= Work to complete =
The answer must be a single number: how many lines in the entries below contain the word "RecommendationExtractor".
*** Available data
(* ===== verification/TaskPaths.v ===== *)
(** * Paths of a task's files ([internal/store/taskpaths.go])

    Every file of a task lies in the task's directory under the state root. *)

From S2P Require Import Prelude.
From S2P Require Import GoStrings.
From S2P Require Import Errors.
From S2P Require Import Domain.

(** [filepath.Join] on Unix: the elements from the first non-empty one on, cleaned. *)
Fixpoint filepath_Join (elem : list string) : string :=
  match elem with
  | [] => ""
  | e :: elem' => if (e =? "")%string then filepath_Join elem' else Clean (Join elem "/")
  end.

Definition errZeroTaskID : error := Errorf "task id is zero value" [].

(** [taskPaths{root}], a struct of one string. *)
Abbreviation taskPaths := string (only parsing).

Definition newTaskPaths (root : string) (id : TaskID) : res taskPaths :=
  if (id =? "")%string then Err errZeroTaskID else Ok (filepath_Join [root; id]).

(** The methods that name a file of the task. *)
Inductive taskFile : Type :=
| taskJSON | eventsJSONL | promptMD | lastMessageMD | outputSchemaJSON | exitCode | stdoutLog | stderrLog
| partialOutputMD | recoveredAfterTimeout | adoptedAfterRestart.

#[export] Instance taskFile_eq_dec : EqDecision taskFile.
Proof. solve_decision. Defined.

Definition file_name (f : taskFile) : string :=
  match f with
  | taskJSON => "task.json"
  | eventsJSONL => "events.jsonl"
  | promptMD => "prompt.md"
  | lastMessageMD => "last-message.md"
  | outputSchemaJSON => "output-schema.json"
  | exitCode => "exit-code"
  | stdoutLog => "stdout.log"
  | stderrLog => "stderr.log"
  | partialOutputMD => "partial-output.md"
  | recoveredAfterTimeout => "recovered-after-timeout"
  | adoptedAfterRestart => "adopted-after-restart"
  end.

Definition path_of (f : taskFile) (p : taskPaths) : string := filepath_Join [p; file_name f].

Definition taskPath (r : string) (id : TaskID) (g : taskPaths -> string) : res string :=
  p ← newTaskPaths r id; Ok (g p).

Definition EventsJSONLPath (r : string) (id : TaskID) : res string := taskPath r id (path_of eventsJSONL).
Definition PromptMDPath (r : string) (id : TaskID) : res string := taskPath r id (path_of promptMD).
Definition LastMessageMDPath (r : string) (id : TaskID) : res string := taskPath r id (path_of lastMessageMD).
Definition LastMessageMDPathInTaskDir (taskDirPath : string) : string := path_of lastMessageMD taskDirPath.
Definition OutputSchemaPath (r : string) (id : TaskID) : res string := taskPath r id (path_of outputSchemaJSON).
Definition ExitCodePath (r : string) (id : TaskID) : res string := taskPath r id (path_of exitCode).
Definition StdoutLogPath (r : string) (id : TaskID) : res string := taskPath r id (path_of stdoutLog).
Definition StderrLogPath (r : string) (id : TaskID) : res string := taskPath r id (path_of stderrLog).
Definition PartialOutputMDPath (r : string) (id : TaskID) : res string := taskPath r id (path_of partialOutputMD).
Definition RecoveredAfterTimeoutPath (r : string) (id : TaskID) : res string := taskPath r id (path_of recoveredAfterTimeout).
Definition AdoptedAfterRestartPath (r : string) (id : TaskID) : res string := taskPath r id (path_of adoptedAfterRestart).

(** ** Lemmas *)

Lemma Join_snoc (ps : list string) (x sep : string) :
  ps <> [] -> Join (ps ++ [x]) sep = String.append (Join ps sep) (String.append sep x).
Proof.
  intros Hne. induction ps as [|p ps IH]; [done|]. cbn [app]. rewrite Join_cons by (by destruct ps).
  destruct (decide (ps = [])) as [->|Hps]; [cbn [app]; by rewrite !Join_one|]. rewrite IH, (Join_cons p) by done.
  apply chars_inj. by rewrite !chars_append, !app_assoc.
Qed.

(** Joining an element to a canonical absolute path. *)
Lemma Join_child (parts : list string) (x : string) :
  forallb plain_part parts = true -> plain_part x = true ->
  filepath_Join [abs_path parts; x] = abs_path (parts ++ [x]).
Proof.
  intros Hp Hx. assert (forallb plain_part (parts ++ [x]) = true) as Hall by (rewrite forallb_app, Hp; cbn [forallb]; by rewrite Hx).
  cbn [filepath_Join]. change (abs_path parts =? "")%string with false. cbv iota.
  rewrite <- (Clean_abs_path _ Hall). destruct (decide (parts = [])) as [->|Hne].
  - cbn [app]. unfold plain_part in Hx. simplify_bool.
    rewrite Join_cons, Join_one by done. unfold abs_path. rewrite Join_one. done.
  - f_equal. unfold abs_path. rewrite Join_snoc, Join_cons, Join_one by done.
    apply chars_inj. by rewrite !chars_append.
Qed.

Lemma file_name_plain f : plain_part (file_name f) = true.
Proof. by destruct f. Qed.

Lemma file_name_inj f g : file_name f = file_name g -> f = g.
Proof. by destruct f, g. Qed.

Lemma abs_path_inj (ps qs : list string) :
  ps <> [] -> qs <> [] -> forallb plain_part ps = true -> forallb plain_part qs = true ->
  abs_path ps = abs_path qs -> ps = qs.
Proof.
  intros Hp Hq Pp Pq E. apply plain_part_lacks in Pp, Pq.
  pose proof (Split_abs_path ps Hp Pp) as E1. pose proof (Split_abs_path qs Hq Pq) as E2. congruence.
Qed.

(** ** Theorem *)

(** Task files do not escape and do not collide.  Under a normalised state root, a
    file of a task with an accepted identifier is exactly root, identifier, file
    name; and two such paths are equal only for the same task and the same file. *)
Theorem task_files_apart (root : string) (parts : list string) (id id' : TaskID) (f f' : taskFile) :
  root = abs_path parts -> forallb plain_part parts = true ->
  NewTaskID id = Ok id -> NewTaskID id' = Ok id' ->
  taskPath root id (path_of f) = Ok (abs_path (parts ++ [id; file_name f]))
  /\ (taskPath root id (path_of f) = taskPath root id' (path_of f') -> id = id' /\ f = f').
Proof.
  intros -> Hp Hid Hid'.
  assert (forall i g, NewTaskID i = Ok i ->
    taskPath (abs_path parts) i (path_of g) = Ok (abs_path (parts ++ [i; file_name g]))
    /\ forallb plain_part (parts ++ [i; file_name g]) = true) as Hpath.
  { intros i g Hi. pose proof (NewTaskID_safe _ _ Hi) as (_ & _ & Hpl & _).
    assert (forallb plain_part (parts ++ [i]) = true) as H1 by (rewrite forallb_app, Hp; cbn [forallb]; by rewrite Hpl).
    split; [|rewrite forallb_app, Hp; cbn [forallb]; by rewrite Hpl, file_name_plain].
    unfold taskPath, newTaskPaths. destruct (String.eqb_spec i "") as [->|_]; [done|]. unfold_monads.
    unfold path_of. rewrite (Join_child parts i Hp Hpl), (Join_child _ _ H1 (file_name_plain g)).
    by rewrite <- app_assoc. }
  destruct (Hpath id f Hid) as [E1 P1]. destruct (Hpath id' f' Hid') as [E2 P2]. split; [done|].
  rewrite E1, E2. intros E. assert (abs_path (parts ++ [id; file_name f]) = abs_path (parts ++ [id'; file_name f'])) as E' by congruence.
  apply abs_path_inj in E'; [|by destruct parts..|done|done]. clear E. rename E' into E.
  apply app_inv_head in E. injection E as -> E%file_name_inj. done.
Qed.

Lemma task_files_apart_witness :
  taskPath "/state" "impl-20260924-120000-0af9-fix" (path_of exitCode)
    = Ok (abs_path (["state"%string] ++ ["impl-20260924-120000-0af9-fix"%string; file_name exitCode]))
  /\ (taskPath "/state" "impl-20260924-120000-0af9-fix" (path_of exitCode)
       = taskPath "/state" "review-20260924-120000-0af9-x" (path_of taskJSON) ->
      "impl-20260924-120000-0af9-fix"%string = "review-20260924-120000-0af9-x"%string /\ exitCode = taskJSON).
Proof.
  exact (task_files_apart "/state" ["state"%string] "impl-20260924-120000-0af9-fix" "review-20260924-120000-0af9-x"
           exitCode taskJSON eq_refl eq_refl eq_refl eq_refl).
Defined.
(* ===== verification/Snapshot.v ===== *)
(** * Persisted task snapshots ([internal/domain/tasksnapshot.go])

    [TaskSnapshot] is what [task.json] holds.  [Validate] is the well-formedness
    check applied before every write and after every read, [Restore] rebuilds the
    aggregate and [WithTask] projects it back.  The theorems connect them: what
    one direction loses, and which method calls keep a snapshot valid. *)

From S2P Require Import Prelude.
From S2P Require Import GoStrings.
From S2P Require Import Errors.
From S2P Require Import Domain.
From S2P Require Import Task.

(** ** Data *)

Definition taskSnapshotSchemaVersion : Z := 4.
Definition workingDirTaskSnapshotSchemaVersion : Z := 3.
Definition previousTaskSnapshotSchemaVersion : Z := 2.

Record TaskSnapshot : Type := mkTaskSnapshot {
  TaskID_ : TaskID;
  Subcommand_ : Subcommand;
  PID : option Z;
  ProcessStartedAt : option Time;
  ResolvedTimeoutSeconds : Z;
  RequestedTimeoutSeconds : option Z;
  Model : string;
  ReasoningEffort : option string;
  SandboxMode : string;
  WorkingDir : option string;
  RequestedAt : Time;
  Route : ExecutionRoute;
  State : TaskState;
  StateUpdatedAt : Time;
  SessionRef_ : option SessionRef;
  LastEventAt : option Time;
  ExitCode_ : option ExitCode;
  Recovered : bool;
  AdoptedAfterRestart : bool;
  RecoveryOrigin_ : option RecoveryOrigin;
  FailureCode : option string;
  SchemaVersion : Z }.

#[export] Instance TaskSnapshot_settable : Settable TaskSnapshot := fun s =>
  mkTaskSnapshot (TaskID_ s) (Subcommand_ s) (PID s) (ProcessStartedAt s)
    (ResolvedTimeoutSeconds s) (RequestedTimeoutSeconds s) (Model s) (ReasoningEffort s)
    (SandboxMode s) (WorkingDir s) (RequestedAt s) (Route s) (State s) (StateUpdatedAt s)
    (SessionRef_ s) (LastEventAt s) (ExitCode_ s) (Recovered s) (AdoptedAfterRestart s)
    (RecoveryOrigin_ s) (FailureCode s) (SchemaVersion s).

Definition emptyTaskSnapshot : TaskSnapshot :=
  mkTaskSnapshot "" (SubcommandOther "") None None 0 None "" None "" None zeroTime
    (ExecutionRouteOther "") (StateOther "") zeroTime None None None false false None None 0.

Definition NewInitialTaskSnapshot (route : ExecutionRoute) (reasoningEffort : option string)
    (sandboxMode : string) (workingDir : option string) : TaskSnapshot :=
  emptyTaskSnapshot
    <| Route := route |> <| ReasoningEffort := reasoningEffort |> <| SandboxMode := sandboxMode |>
    <| WorkingDir := workingDir |> <| SchemaVersion := taskSnapshotSchemaVersion |>.

Definition SupportsWorkingDir (s : TaskSnapshot) : bool :=
  workingDirTaskSnapshotSchemaVersion <=? SchemaVersion s.

Definition SupportsFailureCode (s : TaskSnapshot) : bool :=
  SchemaVersion s =? taskSnapshotSchemaVersion.

(** ** Validation *)

Definition bad (format : string) (args : list string) : res unit :=
  Err (Errorf (String.append "task snapshot invalid: " format) args).

(** [requires]: states in which a process must have been recorded. *)
Definition requires_process (s : TaskState) : bool :=
  match s with
  | StateRunning | StateStalled | StateTimeout | StateRecovering | StateRecovered
  | StateTimeoutLost | StateLost | StateCompleted => true
  | _ => false
  end.

(** [lineage]: states whose snapshot carries a recovery origin. *)
Definition lineage (s : TaskState) : bool :=
  match s with StateRecovering | StateRecovered | StateTimeoutLost | StateLost => true | _ => false end.

Definition allowsUnresolvedWorkingDir (s : TaskSnapshot) : bool :=
  if is_some (PID s) || is_some (ProcessStartedAt s) then false
  else match State s with
       | StateQueued | StateCancelling | StateKilled | StateFailed => true
       | _ => false
       end.

Definition known_failure_code (c : string) : bool :=
  existsb (String.eqb c)
    ["LIVENESS_LOCK_IO_ERROR"; "CONTRACT_WRITE_FAILED"; "WORKTREE_CREATE_FAILED";
     "PTY_ALLOCATION_FAILED"; "CHILD_PROCESS_LAUNCH_FAILED"].

Definition Validate (s : TaskSnapshot) : res unit :=
  if (TaskID_ s =? "")%string then bad "task id is empty" []
  else if negb (IsSubmittable (Subcommand_ s)) then bad "unknown subcommand %q" [Subcommand_string (Subcommand_ s)]
  else if (Model s =? "")%string then bad "model is empty" []
  else if negb (IsValidSandboxMode (SandboxMode s)) then bad "unknown sandbox mode %q" [SandboxMode s]
  else if negb (isKnownTaskState (State s)) then bad "unknown state %q" [TaskState_string (State s)]
  else if bool_decide (Route s <> ExecutionRouteDaemon) then bad "route must be daemon" []
  else if negb (Bool.eqb (is_none (PID s)) (is_none (ProcessStartedAt s)))
    then bad "pid and process_started_at must be set together" []
  else if match PID s with Some p => p <=? 0 | None => false end then bad "pid must be positive" []
  else if match ProcessStartedAt s with Some at_ => IsZero at_ | None => false end
    then bad "process_started_at is zero" []
  else if match RequestedTimeoutSeconds s with Some r => r <? timeoutMinSeconds | None => false end
    then bad "requested timeout below minimum" []
  else if ResolvedTimeoutSeconds s <? timeoutMinSeconds then bad "resolved timeout below minimum" []
  else if match RecoveryOrigin_ s with
          | Some RecoveryOriginTimeout | Some RecoveryOriginOrphan | None => false
          | Some _ => true end
    then bad "unknown recovery origin" []
  else if requires_process (State s) && is_none (PID s) && negb (AdoptedAfterRestart s)
          && negb (terminal (State s) && is_some (ExitCode_ s))
    then bad "state requires process info" []
  else if is_some (ExitCode_ s) && negb (terminal (State s)) then bad "exit code for non-terminal state" []
  else if negb (Bool.eqb (Recovered s) (bool_decide (State s = StateRecovered)))
    then bad "recovered inconsistent" []
  else if negb (Bool.eqb (is_some (RecoveryOrigin_ s)) (lineage (State s)))
    then bad "recovery origin inconsistent" []
  else if IsZero (RequestedAt s) || IsZero (StateUpdatedAt s) then bad "timestamp is zero" []
  else if negb (SchemaVersion s =? previousTaskSnapshotSchemaVersion)
          && negb (SchemaVersion s =? workingDirTaskSnapshotSchemaVersion)
          && negb (SchemaVersion s =? taskSnapshotSchemaVersion)
    then bad "unsupported schema version" []
  else if match FailureCode s with
          | Some _ => negb (SchemaVersion s =? taskSnapshotSchemaVersion)
                      || bool_decide (State s <> StateFailed) || is_some (PID s)
          | None => false end
    then bad "failure_code requires schema version 4, failed state, and no process" []
  else if match FailureCode s with Some c => negb (known_failure_code c) | None => false end
    then bad "unknown failure_code %q" [default ""%string (FailureCode s)]
  else if SchemaVersion s =? previousTaskSnapshotSchemaVersion then
    if is_some (WorkingDir s) then bad "schema version 2 must not contain working_dir" [] else Ok tt
  else match WorkingDir s with
       | None => if allowsUnresolvedWorkingDir s then Ok tt else bad "working_dir is required" []
       | Some dir => match NewNormalizedPath dir with
                     | Ok _ => Ok tt
                     | Err _ => bad "working_dir: %v" ["invalid normalized path"%string]
                     end
       end.

(** ** Admission, restoration and projection *)

(** A nil [task] is the only other error of this constructor; a [Task] here is
    never nil. *)
Definition NewTaskSnapshotFromAdmission (task : Task) (resolvedTimeout : Timeout) (model : string)
    (reasoningEffort : option string) (sandboxMode : string) (workingDir : option string)
    (route : ExecutionRoute) (stateUpdatedAt : Time) : res TaskSnapshot :=
  let snapshot :=
    mkTaskSnapshot (t_id task) (t_subcommand task) None None
      (to_resolvedSeconds resolvedTimeout) (t_requestedTimeout task) model reasoningEffort
      sandboxMode workingDir (t_requestedAt task) route (t_state task) stateUpdatedAt
      None None None false false None None taskSnapshotSchemaVersion in
  Validate snapshot ;; Ok snapshot.

Definition slugFromTaskID (id : TaskID) : res Slug :=
  match taskIDPattern id with
  | None => Err (Errorf "task id does not embed a slug: %s" [id])
  | Some m => NewSlug (m_slug m)
  end.

Definition Restore_process (s : TaskSnapshot) : res (option ProcessStartTime) :=
  match PID s, ProcessStartedAt s with
  | Some pid, Some at_ => Some <$> NewProcessStartTime pid at_
  | Some _, None => Err (Errorf "nil pointer dereference" [])
  | None, _ => Ok None
  end.

Definition SnapshotRestore (s : TaskSnapshot) : res Task :=
  Validate s ;;
  sl ← slugFromTaskID (TaskID_ s);
  to ← NewTimeout (RequestedTimeoutSeconds s) (ResolvedTimeoutSeconds s);
  p ← Restore_process s;
  Ok (mkTask (TaskID_ s) (Subcommand_ s) sl (RequestedTimeoutSeconds s) (RequestedAt s)
        (State s) 0 to (Model s) p (default zeroTime (LastEventAt s)) (SessionRef_ s)
        (default noOrigin (RecoveryOrigin_ s)) (AdoptedAfterRestart s) (ExitCode_ s)).

(** The snapshot that [WithTask] builds before it validates it. *)
Definition project (s : TaskSnapshot) (t : Task) (at_ : Time) : TaskSnapshot :=
  mkTaskSnapshot (t_id t) (t_subcommand t)
    (ps_pid <$> t_processStartTime t) (ps_startedAt <$> t_processStartTime t)
    (to_resolvedSeconds (t_timeout t)) (to_requestedSeconds (t_timeout t)) (t_model t)
    (ReasoningEffort s) (SandboxMode s) (WorkingDir s) (t_requestedAt t) (Route s)
    (t_state t) at_ (t_sessionRef t)
    (if IsZero (t_lastEventAt t) then None else Some (t_lastEventAt t))
    (t_exitCode t) (Recovered s || bool_decide (t_state t = StateRecovered))
    (t_adoptedAfterRestart t)
    (if bool_decide (t_recoveryOrigin t = noOrigin) then None else Some (t_recoveryOrigin t))
    (FailureCode s) (SchemaVersion s).

Definition WithTask (s : TaskSnapshot) (t : Task) (at_ : Time) : res TaskSnapshot :=
  let n := project s t at_ in
  Validate n ;; Ok n.
(* ===== verification/SendGate.v ===== *)
(** * What may be typed into a supervised CLI
    ([internal/supervisor/sendgate.go], [fixedtexts.go], [operatortext.go],
    [classifier.go])

    The gate in front of every automatic send, the fixed texts and the operator
    texts that can pass it, and the extraction of the recommendation that the
    gate's caller classifies.  Screen rows are lists of runes. *)

From S2P Require Import Prelude.
From S2P Require Import GoStrings.
From S2P Require Import UTF8.
From S2P Require Import Errors.
From S2P Require Import TextPolicy.
From S2P Require Import Session.

(** ** The gate *)

Inductive SendOrigin : Type := SendOriginNormal | SendOriginHandoff.

#[export] Instance SendOrigin_eq_dec : EqDecision SendOrigin.
Proof. solve_decision. Defined.

(** The empty string, which means "not blocked", is [None] below. *)
Inductive SupervisorSendBlockedReason : Type :=
| SendBlockedStop
| SendBlockedState
| SendBlockedPending
| SendBlockedUnconfirmed
| SendBlockedNotFixedText
| SendBlockedRateLimited.

(** [len(origins) == 0 || origins[0] != SendOriginHandoff] *)
Definition not_handoff (origins : list SendOrigin) : bool :=
  match origins with SendOriginHandoff :: _ => false | _ => true end.

Definition SendKindAllowed (state observed : SupervisorSessionState) (kind : SupervisorSendKind)
    (origins : list SendOrigin) : bool :=
  if bool_decide (kind = SendKindOperatorInput)
  then bool_decide (state = SessionIdle) && bool_decide (observed = SessionIdle)
  else if negb (bool_decide (state = SessionIdle)) && negb (bool_decide (state = SessionAwaitingRecommendation))
          && negb (bool_decide (state = SessionRotating)) then false
  else if bool_decide (state = SessionRotating) && not_handoff origins then false
  else if negb (bool_decide (observed = SessionIdle))
          && negb (bool_decide (observed = SessionAwaitingRecommendation)) then false
  else if bool_decide (state = SessionRotating) && bool_decide (kind = SendKindRecommendationContinue) then false
  else if bool_decide (observed = SessionAwaitingRecommendation)
    then bool_decide (kind = SendKindRecommendationContinue) || bool_decide (kind = SendKindHandoffEnd)
         || bool_decide (kind = SendKindRemoteControl)
  else true.

Definition CheckSendGate (s : ManagedSession) (observed : SupervisorSessionState)
    (kind : SupervisorSendKind) (stopped fixed freshAfterDiscard : bool) (origins : list SendOrigin)
    : option SupervisorSendBlockedReason :=
  if negb (bool_decide (s_State s = SessionIdle))
     && negb (bool_decide (s_State s = SessionAwaitingRecommendation))
     && (negb (bool_decide (s_State s = SessionRotating)) || not_handoff origins)
  then Some SendBlockedState
  else if stopped then Some SendBlockedStop
  else if negb (SendKindAllowed (s_State s) observed kind origins) then Some SendBlockedState
  else if is_some (sg_Pending (s_SendGate s)) then Some SendBlockedPending
  else if (sg_UnconfirmedDiscarded (s_SendGate s) && negb freshAfterDiscard)
          || (negb (sg_UnconfirmedDiscarded (s_SendGate s)) && sg_EverSent (s_SendGate s)
              && negb (sg_LastSendConfirmed (s_SendGate s)))
  then Some SendBlockedUnconfirmed
  else if negb fixed then Some SendBlockedNotFixedText
  else None.

(** ** The texts *)

Definition RecommendationContinueText : string := "推奨どおり進めて".
Definition parallelInstructionMaxLength : Z := 200.
Definition parallelInstructionMaxWidth : Z := 190.

Definition FixedText `{UnicodeTables} (kind : SupervisorSendKind) (parallelInstruction : string) : option string :=
  match kind with
  | SendKindRecommendationContinue => Some RecommendationContinueText
  | SendKindHandoffEnd => Some "#end"%string
  | SendKindHandoffExit => Some "/exit"%string
  | SendKindSessionStart => Some "#start"%string
  | SendKindRemoteControl => Some "/rc"%string
  | SendKindParallelInstruction =>
      if ValidateParallelInstruction parallelInstruction parallelInstructionMaxLength parallelInstructionMaxWidth
      then Some parallelInstruction else None
  | _ => None
  end.

Definition SupervisorOperatorInputMaxLength : Z := 2000.

(** The payload of an [OperatorText]; the zero value has none. *)
Definition OperatorText : Type := option string.

(** The loop of [NewOperatorText]: [true] when no rune is refused. *)
Fixpoint operator_runes_ok (first : bool) (rs : list Z) : bool :=
  match rs with
  | [] => true
  | r :: rs =>
      if (first && ((r =? 33) || (r =? 47) || (r =? 35))) || (r =? RuneError) || IsControl r
         || (r =? 0x2028) || (r =? 0x2029)
      then false else operator_runes_ok false rs
  end.

Definition NewOperatorText (value : string) : res OperatorText :=
  let malformed := Err (Errorf "SUP_REQUEST_MALFORMED" []) in
  if negb (ValidString value) then malformed
  else
    let count := RuneCountInString value in
    if (count <? 1) || (SupervisorOperatorInputMaxLength <? count) then malformed
    else if negb (operator_runes_ok true (runes value)) then malformed
    else Ok (Some value).

Definition OperatorText_Len (o : OperatorText) : Z :=
  match o with None => 0 | Some text => RuneCountInString text end.

Definition PTYText (o : OperatorText) : string := match o with None => ""%string | Some text => text end.

(** ** The recommendation on the screen *)

Abbreviation row := (list Z) (only parsing).

Fixpoint trim_left (p : Z -> bool) (s : row) : row :=
  match s with r :: s' => if p r then trim_left p s' else s | [] => [] end.

(** [strings.TrimFunc]; [strings.TrimSpace] and [strings.Trim] are instances. *)
Definition trim (p : Z -> bool) (s : row) : row := rev (trim_left p (rev (trim_left p s))).
Definition TrimSpace (s : row) : row := trim IsSpace s.

Definition blank (s : row) : bool := bool_decide (TrimSpace s = []).

Definition border_rune : Z := 0x2500.
Definition isBorderRow (s : row) : bool :=
  negb (bool_decide (s = [])) && bool_decide (trim (Z.eqb border_rune) s = []).

Definition prompt_box : row := [0x276F; 0xA0].
Definition prompt_echo : row := [0x276F; 0x20].
Definition done_prefix : row := [0x273B; 0x20].
Definition done_mark : row := [0x20; 0xB7; 0x20; 0x64; 0x6F; 0x6E; 0x65; 0x20].

Definition row_at (rows : list row) (i : Z) : row :=
  if i <? 0 then [] else default [] (rows !! Z.to_nat i).

(** [for i := lo; i < hi; i++ { if p(i) { found = i } }]: the last index. *)
Fixpoint last_index (n : nat) (lo : Z) (p : Z -> bool) (found : Z) : Z :=
  match n with
  | O => found
  | S n => last_index n (lo + 1) p (if p lo then lo else found)
  end.

Definition last_in_range (lo hi : Z) (p : Z -> bool) : Z := last_index (Z.to_nat (hi - lo)) lo p (-1).

(** [for i := hi; i > lo; i-- { if p(i) { return i } }] *)
Fixpoint first_below (n : nat) (hi : Z) (p : Z -> bool) : option Z :=
  match n with
  | O => None
  | S n => if p hi then Some hi else first_below n (hi - 1) p
  end.

(** [rows[start:end]] *)
Definition rows_between (rows : list row) (start end_ : Z) : list row :=
  take (Z.to_nat (end_ - start)) (drop (Z.to_nat start) rows).

Definition is_input_box (rows : list row) (i : Z) : bool :=
  has_prefix prompt_box (row_at rows i) && isBorderRow (row_at rows (i - 1)) && isBorderRow (row_at rows (i + 1)).

Definition is_done_row (rows : list row) (i : Z) : bool :=
  has_prefix done_prefix (row_at rows i) && contains done_mark (row_at rows i).

Definition ObservedRecommendationBounds (rows : list row) : option (Z * Z) :=
  let n := Z.of_nat (length rows) in
  let inputBox := last_in_range 1 (n - 1) (is_input_box rows) in
  if inputBox <? 0 then None
  else
    let echo := last_in_range 0 inputBox (fun i => has_prefix prompt_echo (row_at rows i)) in
    if echo <? 0 then None
    else
      match first_below (Z.to_nat (inputBox - 1 - echo)) (inputBox - 1) (is_done_row rows) with
      | None => None
      | Some end_ =>
          if existsb (fun r => negb (blank r)) (rows_between rows (echo + 1) end_)
          then Some (echo + 1, end_) else None
      end.

Record RecommendationExtractor : Type := mkExtractor {
  PreviousInput : row; RecommendationStart : row; InputTop : row; ObservedScreen : bool }.

Fixpoint join_rows (sep : row) (rows : list row) : row :=
  match rows with
  | [] => []
  | [r] => r
  | r :: rows => r ++ sep ++ join_rows sep rows
  end.

(** The first index in [lo, lo+n) that satisfies [p]. *)
Fixpoint first_above (n : nat) (lo : Z) (p : Z -> bool) : option Z :=
  match n with
  | O => None
  | S n => if p lo then Some lo else first_above n (lo + 1) p
  end.

Definition Extract (e : RecommendationExtractor) (rows : list row) : row * bool :=
  let n := Z.of_nat (length rows) in
  let trimmed_is (pattern : row) (i : Z) := bool_decide (TrimSpace (row_at rows i) = pattern) in
  if ObservedScreen e then
    match ObservedRecommendationBounds rows with
    | None => ([], false)
    | Some (start, end_) =>
        let body := TrimSpace (join_rows [10] (rows_between rows start end_)) in
        (body, negb (bool_decide (body = [])))
    end
  else if bool_decide (PreviousInput e = []) || bool_decide (RecommendationStart e = [])
          || bool_decide (InputTop e = []) then ([], false)
  else
    let previous := last_in_range 0 n (trimmed_is (PreviousInput e)) in
    if previous <? 0 then ([], false)
    else match first_above (Z.to_nat (n - (previous + 1))) (previous + 1) (trimmed_is (RecommendationStart e)) with
    | None => ([], false)
    | Some start =>
        match first_above (Z.to_nat (n - (start + 1))) (start + 1) (trimmed_is (InputTop e)) with
        | None => ([], false)
        | Some end_ =>
            (TrimSpace (join_rows [10] (rows_between rows start end_)),
             negb (blank (join_rows [] (rows_between rows (start + 1) end_))))
        end
    end.

(** ** Specification vocabulary *)

(** What must hold of the session before anything is typed. *)
Record gate_open (s : ManagedSession) (observed : SupervisorSessionState) (kind : SupervisorSendKind)
    (stopped fixed fresh : bool) (origins : list SendOrigin) : Prop := {
  go_state : s_State s = SessionIdle \/ s_State s = SessionAwaitingRecommendation
    \/ (s_State s = SessionRotating /\ head origins = Some SendOriginHandoff);
  go_observed : observed = SessionIdle \/ (observed = SessionAwaitingRecommendation
    /\ (kind = SendKindRecommendationContinue \/ kind = SendKindHandoffEnd \/ kind = SendKindRemoteControl));
  go_operator : kind = SendKindOperatorInput -> s_State s = SessionIdle /\ observed = SessionIdle;
  go_continue : kind = SendKindRecommendationContinue -> s_State s <> SessionRotating;
  go_running : stopped = false;
  go_pending : sg_Pending (s_SendGate s) = None;
  go_confirmed : if sg_UnconfirmedDiscarded (s_SendGate s) then fresh = true
    else sg_EverSent (s_SendGate s) = true -> sg_LastSendConfirmed (s_SendGate s) = true;
  go_fixed : fixed = true }.

(** A text that cannot act on the terminal beyond its own characters. *)
Definition inert_text (text : string) : Prop :=
  text <> ""%string /\ forall r, r ∈ runes text -> IsControl r = false.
******
= Solution to this exercise =
2